*MATERIAL SUPPLIED*.
=== Begin Enclosure ===

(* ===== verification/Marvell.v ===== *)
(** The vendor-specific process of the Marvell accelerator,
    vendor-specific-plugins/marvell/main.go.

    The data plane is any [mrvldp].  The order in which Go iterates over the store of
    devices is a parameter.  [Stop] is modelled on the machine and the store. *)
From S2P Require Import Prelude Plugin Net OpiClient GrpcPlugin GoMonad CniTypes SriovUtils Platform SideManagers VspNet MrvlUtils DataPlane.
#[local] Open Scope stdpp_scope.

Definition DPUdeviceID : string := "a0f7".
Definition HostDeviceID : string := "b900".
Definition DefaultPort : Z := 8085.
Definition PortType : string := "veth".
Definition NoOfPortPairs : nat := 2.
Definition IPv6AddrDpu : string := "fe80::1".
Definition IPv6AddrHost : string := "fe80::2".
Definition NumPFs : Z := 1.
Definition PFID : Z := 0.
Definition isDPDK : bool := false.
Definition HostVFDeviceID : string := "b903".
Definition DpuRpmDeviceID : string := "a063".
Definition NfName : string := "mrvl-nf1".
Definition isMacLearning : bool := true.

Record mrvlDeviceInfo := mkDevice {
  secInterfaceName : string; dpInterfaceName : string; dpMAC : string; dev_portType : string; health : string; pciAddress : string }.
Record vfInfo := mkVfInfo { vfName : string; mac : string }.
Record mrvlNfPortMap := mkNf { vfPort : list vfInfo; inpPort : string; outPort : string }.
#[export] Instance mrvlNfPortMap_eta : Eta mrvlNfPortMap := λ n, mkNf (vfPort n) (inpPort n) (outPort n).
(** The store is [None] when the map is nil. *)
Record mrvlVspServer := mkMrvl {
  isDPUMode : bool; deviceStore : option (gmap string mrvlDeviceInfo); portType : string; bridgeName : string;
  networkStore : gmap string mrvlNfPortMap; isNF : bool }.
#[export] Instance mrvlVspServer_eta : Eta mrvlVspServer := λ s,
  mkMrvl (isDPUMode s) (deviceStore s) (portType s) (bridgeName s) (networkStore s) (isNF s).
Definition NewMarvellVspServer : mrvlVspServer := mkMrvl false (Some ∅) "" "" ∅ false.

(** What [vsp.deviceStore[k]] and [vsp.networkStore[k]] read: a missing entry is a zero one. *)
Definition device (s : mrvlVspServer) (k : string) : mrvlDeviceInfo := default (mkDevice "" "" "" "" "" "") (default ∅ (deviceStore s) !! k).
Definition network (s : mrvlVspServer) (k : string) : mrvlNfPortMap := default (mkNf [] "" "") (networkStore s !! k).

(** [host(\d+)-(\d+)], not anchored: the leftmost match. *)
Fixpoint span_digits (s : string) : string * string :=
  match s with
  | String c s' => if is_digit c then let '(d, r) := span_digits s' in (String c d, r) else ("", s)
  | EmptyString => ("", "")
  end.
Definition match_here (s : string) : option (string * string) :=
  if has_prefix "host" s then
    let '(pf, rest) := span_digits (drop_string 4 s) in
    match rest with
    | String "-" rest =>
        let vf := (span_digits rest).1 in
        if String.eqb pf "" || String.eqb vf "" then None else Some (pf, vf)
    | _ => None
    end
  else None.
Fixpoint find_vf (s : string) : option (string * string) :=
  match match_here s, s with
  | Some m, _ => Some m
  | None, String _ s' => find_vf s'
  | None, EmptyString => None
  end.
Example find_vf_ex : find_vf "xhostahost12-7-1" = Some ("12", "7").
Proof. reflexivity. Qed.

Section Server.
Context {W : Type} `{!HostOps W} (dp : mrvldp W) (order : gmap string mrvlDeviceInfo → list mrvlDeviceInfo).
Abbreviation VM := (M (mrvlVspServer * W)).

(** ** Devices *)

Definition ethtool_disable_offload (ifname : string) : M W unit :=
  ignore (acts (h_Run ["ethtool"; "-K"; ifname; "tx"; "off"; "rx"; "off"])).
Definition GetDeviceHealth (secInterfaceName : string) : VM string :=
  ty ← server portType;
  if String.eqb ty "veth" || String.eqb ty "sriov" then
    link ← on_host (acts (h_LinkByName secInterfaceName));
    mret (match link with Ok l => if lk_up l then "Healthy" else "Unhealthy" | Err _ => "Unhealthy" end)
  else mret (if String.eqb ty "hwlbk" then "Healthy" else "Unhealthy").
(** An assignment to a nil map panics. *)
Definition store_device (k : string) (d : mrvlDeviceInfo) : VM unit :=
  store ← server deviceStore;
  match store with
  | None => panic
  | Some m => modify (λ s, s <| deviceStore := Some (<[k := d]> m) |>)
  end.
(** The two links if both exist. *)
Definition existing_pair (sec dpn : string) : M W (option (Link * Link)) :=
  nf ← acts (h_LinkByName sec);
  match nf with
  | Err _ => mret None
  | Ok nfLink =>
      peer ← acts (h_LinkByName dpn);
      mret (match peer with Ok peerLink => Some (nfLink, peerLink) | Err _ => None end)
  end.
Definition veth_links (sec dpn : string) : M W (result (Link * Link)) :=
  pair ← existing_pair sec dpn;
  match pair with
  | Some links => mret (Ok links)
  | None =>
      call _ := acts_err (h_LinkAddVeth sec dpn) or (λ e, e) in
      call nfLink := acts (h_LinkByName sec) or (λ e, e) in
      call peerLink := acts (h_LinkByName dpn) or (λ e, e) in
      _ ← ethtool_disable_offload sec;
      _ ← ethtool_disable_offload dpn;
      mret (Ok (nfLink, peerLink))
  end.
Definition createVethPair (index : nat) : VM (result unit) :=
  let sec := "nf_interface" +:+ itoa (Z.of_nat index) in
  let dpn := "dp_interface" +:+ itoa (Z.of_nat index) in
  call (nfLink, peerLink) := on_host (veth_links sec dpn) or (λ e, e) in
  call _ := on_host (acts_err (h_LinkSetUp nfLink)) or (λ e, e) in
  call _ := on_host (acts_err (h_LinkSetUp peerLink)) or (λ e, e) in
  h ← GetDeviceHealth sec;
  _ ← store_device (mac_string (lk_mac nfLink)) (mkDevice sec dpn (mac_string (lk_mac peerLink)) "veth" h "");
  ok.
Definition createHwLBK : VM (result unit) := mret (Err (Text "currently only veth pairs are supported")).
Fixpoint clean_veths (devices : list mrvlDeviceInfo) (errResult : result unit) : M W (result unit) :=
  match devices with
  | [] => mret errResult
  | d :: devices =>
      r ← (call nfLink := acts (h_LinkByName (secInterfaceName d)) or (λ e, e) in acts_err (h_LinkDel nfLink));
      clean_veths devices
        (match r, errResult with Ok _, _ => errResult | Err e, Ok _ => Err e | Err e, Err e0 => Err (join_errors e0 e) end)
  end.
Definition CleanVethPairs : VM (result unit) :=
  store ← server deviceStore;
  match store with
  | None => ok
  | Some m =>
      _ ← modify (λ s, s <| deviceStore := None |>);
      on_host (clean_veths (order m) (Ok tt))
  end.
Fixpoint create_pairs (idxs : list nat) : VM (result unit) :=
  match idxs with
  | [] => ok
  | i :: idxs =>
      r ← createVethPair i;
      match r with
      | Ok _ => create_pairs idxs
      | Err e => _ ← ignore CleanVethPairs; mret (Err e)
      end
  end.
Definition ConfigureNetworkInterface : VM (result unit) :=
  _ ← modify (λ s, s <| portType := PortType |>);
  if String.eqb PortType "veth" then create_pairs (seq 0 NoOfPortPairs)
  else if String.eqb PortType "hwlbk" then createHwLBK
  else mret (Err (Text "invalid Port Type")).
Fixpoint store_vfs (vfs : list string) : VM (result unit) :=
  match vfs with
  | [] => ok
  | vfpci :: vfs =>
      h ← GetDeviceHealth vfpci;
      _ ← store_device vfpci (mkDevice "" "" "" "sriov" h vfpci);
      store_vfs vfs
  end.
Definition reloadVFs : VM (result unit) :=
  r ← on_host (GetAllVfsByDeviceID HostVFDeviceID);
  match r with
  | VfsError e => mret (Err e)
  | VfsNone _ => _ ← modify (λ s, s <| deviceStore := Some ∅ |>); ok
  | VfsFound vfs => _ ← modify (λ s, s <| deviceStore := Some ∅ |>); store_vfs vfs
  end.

=== End Enclosure ===

*WHAT TO PRODUCE*. A word-for-word restatement of the lines running from the one with "Some ∅ |>); ok" to the last line of the records is the whole answer.

*YOUR SOLUTION*.
  | VfsNone _ => _ ← modify (λ s, s <| deviceStore := Some ∅ |>); ok
  | VfsFound vfs => _ ← modify (λ s, s <| deviceStore := Some ∅ |>); store_vfs vfs
  end.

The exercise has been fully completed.